** Extracted records follows **
(** The session ends with the aggregate signature and the all-enabled mask. *)
Lemma session_spec participants message :
  Forall participant_ok participants ->
  exists mk, bytes_ok mk /\ (forall j, (j < length participants)%nat -> disabled mk j = false) /\
    session participants message =
    Return (map (fun s => encode_point (publicPoint (fst s))) participants,
            (sessionR participants ++ le_bytes 32 (sessionS participants message)) ++ mk).
Proof.
  intros HP.
  destruct (session_cosigners participants) as (cos & EN & Len & EK & Ok & Hm).
  exists (Mask cos). split; [exact Ok |]. split; [exact Hm |]. unfold session.
  rewrite (traverse_all _ (fun s => (encode_point (publicPoint (fst s)),
             fst s ++ encode_point (publicPoint (fst s)))))
    by (apply Forall_forall; intros s _; cbn [must]; rewrite GenerateKey_spec; reflexivity).
  cbn [obind].
  rewrite (traverse_all _ (fun s => (encode_point (zmul (nonceOf s) B),
             MkSecret (le_bytes 32 (nonceOf s)) true)))
    by (eapply Forall_impl; [| exact HP]; intros s (_ & L & O); rewrite Commit_spec by assumption;
        reflexivity).
  cbn [obind]. rewrite !map_map. cbn [fst]. rewrite EN. cbn [obind must].
  rewrite (session_commit cos participants Len). cbn [obind must].
  rewrite combine_maps, EK.
  set (h := challenge (sessionR participants) (sessionK participants) message).
  rewrite (traverse_map _ _ (fun s => (cosignPart (secretOf s) (nonceOf s) h, MkSecret zero32 false))).
  - cbn [obind]. rewrite map_map. cbn [fst]. unfold h.
    rewrite (session_signature cos participants message Len). reflexivity.
  - eapply Forall_impl; [| exact HP]. intros s (Ls & _ & _). cbn [fst snd].
    pose proof (reduced_bound (snd s)).
    apply Cosign_spec; [exact Ls | apply encode_point_length | apply encode_point_length |].
    unfold nonceOf, commitScalar. lia.
Qed.

Lemma sessionS_bound participants message :
  0 <= sessionS participants message < 2 ^ 253.
Proof. apply scOrder_bound. Qed.

Lemma session_collective participants message mk threshold :
  (forall j, (j < length participants)%nat -> disabled mk j = false) ->
  threshold <= Z.of_nat (length participants) ->
  collective_ok threshold (map (fun s => zmul (secretOf s) B) participants) message
    ((sessionR participants ++ le_bytes 32 (sessionS participants message)) ++ mk).
Proof.
  intros Hm Ht. pose proof (sessionS_bound participants message) as BS.
  unfold collective_ok, signatureMask. cbv zeta.
  assert (length (sessionR participants) = 32%nat) as LR by apply encode_point_length.
  assert (length (le_bytes 32 (sessionS participants message)) = 32%nat) as LS
    by apply length_le_bytes.
  rewrite (skipn_app_exact 64) by (rewrite length_app; lia).
  rewrite <- !app_assoc.
  rewrite (firstn_app_exact 32), (skipn_app_exact 32), (firstn_app_exact 32) by assumption.
  rewrite sumFrom_none by (intros j Hj; apply Hm; rewrite length_map in Hj; lia).
  rewrite sumAll_zmul. fold (sessionK participants). split_and.
  - rewrite !length_app. lia.
  - rewrite length_map. rewrite (proj2 (enabledBelow_full mk _)); assumption.
  - rewrite app_nth2, LR, app_nth1, top_byte by lia. Z.div_mod_to_equations. lia.
  - rewrite le_bytes_val256 by lia. unfold sessionS. rewrite checkPoint_honest. reflexivity.
Qed.

Lemma session_verifies participants message p :
  Forall participant_ok participants -> required p (length participants) <= Z.of_nat (length participants) ->
  exists pks sig, session participants message = Return (pks, sig) /\
    Verify pks (policyOf p) message sig = Return true.
Proof.
  intros HP Hp. destruct (session_spec participants message HP) as (mk & Ok & Hm & E).
  eexists _, _. split; [exact E |].
  destruct (participant_keys participants) as (Opk & HD).
  edestruct (Verify_decides_keys _ _ p message ((sessionR participants ++
    le_bytes 32 (sessionS participants message)) ++ mk) Opk HD) as (b & EV & Hb).
  - unfold sessionR. auto with bytes.
  - rewrite EV. f_equal. apply Hb. apply session_collective; [exact Hm |].
    now rewrite length_map.
Qed.

(** Every honest part passes [VerifyPart]. *)
Lemma VerifyPart_honest cos Ks message aggR i a r :
  signers_ok (group cos) Ks -> (i < length Ks)%nat -> nth i Ks pzero = zmul a B ->
  VerifyPart cos message aggR (Z.of_nat i) (encode_point (zmul r B))
    (cosignPart a r (challenge aggR (AggregatePublicKey cos) message)) = Return true.
Proof.
  intros Hc Hi Ha. set (h := challenge aggR (AggregatePublicKey cos) message).
  pose proof (scOrder_bound (h * a + r)) as Bs.
  destruct (VerifyPart_decides cos Ks message aggR i (encode_point (zmul r B))
    (cosignPart a r h) Hc Hi (le_bytes_ok _ _)) as (b & E & Hb).
  rewrite E. f_equal. apply Hb. unfold equation, cosignPart.
  split; [apply encode_point_length |]. split; [apply length_le_bytes |]. split.
  - rewrite top_byte by lia. Z.div_mod_to_equations. lia.
  - rewrite le_bytes_val256, Ha, <- (AggregatePublicKey_spec _ _ Hc) by lia.
    fold h. now rewrite checkPoint_honest.
Qed.

(** ** Properties *)



(** C5: for decodable keys [Verify] returns, and it accepts exactly
    the signatures of at least 64 bytes whose mask enables at least the required
    number of signers and whose equation holds for the sum of exactly the enabled
    keys; bits of the mask beyond the last signer are ignored. *)
Theorem collective_verification pks Ks p message sig :
  Forall bytes_ok pks -> Forall2 decodes (effectiveKeys zero32 pks) Ks -> bytes_ok sig ->
  exists b, Verify pks (policyOf p) message sig = Return b /\
    (b = true <-> collective_ok (required p (length Ks)) Ks message sig).
Proof. intros Opk HD Ok. exact (Verify_decides_keys pks Ks p message sig Opk HD Ok). Qed.

(** Two keys for the witnesses. *)
Definition exampleKeys : list (list Z) := [encode_point B; encode_point (zmul 2 B)].

Lemma exampleKeys_ok :
  Forall bytes_ok exampleKeys /\ Forall2 decodes (effectiveKeys zero32 exampleKeys) [B; zmul 2 B].
Proof.
  split.
  - apply Forall_forall. intros k [<- | [<- | []]]; apply encode_point_ok.
  - rewrite effectiveKeys_full; [| reflexivity |].
    + do 2 (apply Forall2_cons; [apply decodes_encode |]). apply Forall2_nil.
    + apply Forall_forall. intros k [<- | [<- | []]]; apply encode_point_length.
Qed.

Lemma collective_verification_witness :
  exists b, Verify exampleKeys (policyOf (Some 1)) [] (repeat 0 65) = Return b /\
    (b = true <-> collective_ok 1 [B; zmul 2 B] [] (repeat 0 65)).
Proof.
  apply (collective_verification exampleKeys [B; zmul 2 B] (Some 1));
    [apply exampleKeys_ok | apply exampleKeys_ok | apply zeros_ok].
Defined.
(* ===== verification/Aggregation.v ===== *)
(** * What the server needs of the signature package

    [Aggregation] is the part of package [cosi] that [src/network_helper.go] and
    [src/network.go] call, and [AggregationLaws] what it promises about it; the
    server is modelled and verified against these two classes.  The instances at
    the end are the operations of [Cosi], whose theorems discharge the laws. *)

From S2P Require Import Prelude Edwards GroupElement Ed25519 Cosi.

Class Aggregation := {
  Committee : Type;
  agg_NewCosigners : list (list Z) -> outcome (option Committee);
  agg_AggregatePublicKey : Committee -> list Z;
  agg_AggregateCommit : Committee -> list (list Z) -> outcome (option (list Z)) }.

(** The public keys of a list decode to the points [Ks]. *)
Definition keys_decode (pks : list (list Z)) (Ks : list point) : Prop :=
  Forall bytes_ok pks /\ Forall2 decodes (effectiveKeys zero32 pks) Ks.

(** One of them does not. *)
Definition keys_bad (pks : list (list Z)) : Prop :=
  Forall bytes_ok pks /\ Exists undecodable (effectiveKeys zero32 pks).

Class AggregationLaws {A : Aggregation} := {
  (** [c] is the committee of the keys [Ks] *)
  committeeOf : Committee -> list point -> Prop;
  agg_total : forall pks, exists c, agg_NewCosigners pks = Return c;
  agg_new : forall pks Ks, keys_decode pks Ks ->
    exists c, agg_NewCosigners pks = Return (Some c) /\ committeeOf c Ks;
  agg_new_bad : forall pks, keys_bad pks -> agg_NewCosigners pks = Return None;
  agg_key : forall c Ks, committeeOf c Ks ->
    agg_AggregatePublicKey c = encode_point (sumAll Ks);
  agg_commit : forall c Ks commits Rs, committeeOf c Ks ->
    (length Ks <= length commits)%nat ->
    Forall2 commits_to (firstn (length Ks) commits) Rs ->
    agg_AggregateCommit c commits = Return (Some (encode_point (sumAll Rs))) }.

Lemma keys_decode_length pks Ks : keys_decode pks Ks -> length Ks = length pks.
Proof.
  intros [_ HD]. pose proof (Forall2_length HD) as L. now rewrite effectiveKeys_length in L.
Qed.

(** ** The package [cosi] *)

#[export] Instance cosi_aggregation : Aggregation := {|
  Committee := Cosigners;
  agg_NewCosigners pks := NewCosigners pks None;
  agg_AggregatePublicKey := AggregatePublicKey;
  agg_AggregateCommit := AggregateCommit |}.

(** The keys are loaded and everybody is enabled. *)
Definition cosi_committeeOf (cos : Cosigners) (Ks : list point) : Prop :=
  signers_ok (group cos) Ks /\
  forall j, (j < length Ks)%nat -> disabled (Mask cos) j = false.

Lemma NewCosigners_total pks : exists c, NewCosigners pks None = Return c.
Proof. unfold NewCosigners. destruct (loadKeys _ _ _ _) as [[ks ag] |]; eauto. Qed.

Lemma cosi_new pks Ks :
  keys_decode pks Ks ->
  exists c, NewCosigners pks None = Return (Some c) /\ cosi_committeeOf c Ks.
Proof.
  intros H. pose proof (keys_decode_length pks Ks H) as L. destruct H as [Ok HD].
  destruct (NewCosigners_decodable pks None Ks Ok HD) as (cos & E & Hc & _ & Hm).
  exists cos. split; [exact E |]. split; [exact Hc |]. intros j Hj. apply Hm. lia.
Qed.

Lemma cosi_commit c Ks commits Rs :
  cosi_committeeOf c Ks -> (length Ks <= length commits)%nat ->
  Forall2 commits_to (firstn (length Ks) commits) Rs ->
  AggregateCommit c commits = Return (Some (encode_point (sumAll Rs))).
Proof.
  intros [Hc _] L HC. apply AggregateCommit_spec; rewrite (keys_length _ _ Hc); assumption.
Qed.

#[export] Instance cosi_laws : AggregationLaws (A := cosi_aggregation) := {|
  committeeOf := cosi_committeeOf : @Committee cosi_aggregation -> list point -> Prop;
  agg_total := NewCosigners_total;
  agg_new := cosi_new;
  agg_new_bad pks H := NewCosigners_undecodable pks None (proj1 H) (proj2 H);
  agg_key c Ks H := eq_trans (AggregatePublicKey_spec c Ks (proj1 H))
                      (f_equal encode_point (all_enabled c Ks (proj2 H)));
  agg_commit := cosi_commit |}.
** End of Extracted records **
## Aim of the task
Using the material above, transcribe exactly the lines from the line with "(** * What the" to the line with "committeeOf : Committee"; both count, and nothing else goes in.

## Response area
(** * What the server needs of the signature package

    [Aggregation] is the part of package [cosi] that [src/network_helper.go] and
    [src/network.go] call, and [AggregationLaws] what it promises about it; the
    server is modelled and verified against these two classes.  The instances at
    the end are the operations of [Cosi], whose theorems discharge the laws. *)

From S2P Require Import Prelude Edwards GroupElement Ed25519 Cosi.

Class Aggregation := {
  Committee : Type;
  agg_NewCosigners : list (list Z) -> outcome (option Committee);
  agg_AggregatePublicKey : Committee -> list Z;
  agg_AggregateCommit : Committee -> list (list Z) -> outcome (option (list Z)) }.

(** The public keys of a list decode to the points [Ks]. *)
Definition keys_decode (pks : list (list Z)) (Ks : list point) : Prop :=
  Forall bytes_ok pks /\ Forall2 decodes (effectiveKeys zero32 pks) Ks.

(** One of them does not. *)
Definition keys_bad (pks : list (list Z)) : Prop :=
  Forall bytes_ok pks /\ Exists undecodable (effectiveKeys zero32 pks).

Class AggregationLaws {A : Aggregation} := {
  (** [c] is the committee of the keys [Ks] *)
  committeeOf : Committee -> list point -> Prop;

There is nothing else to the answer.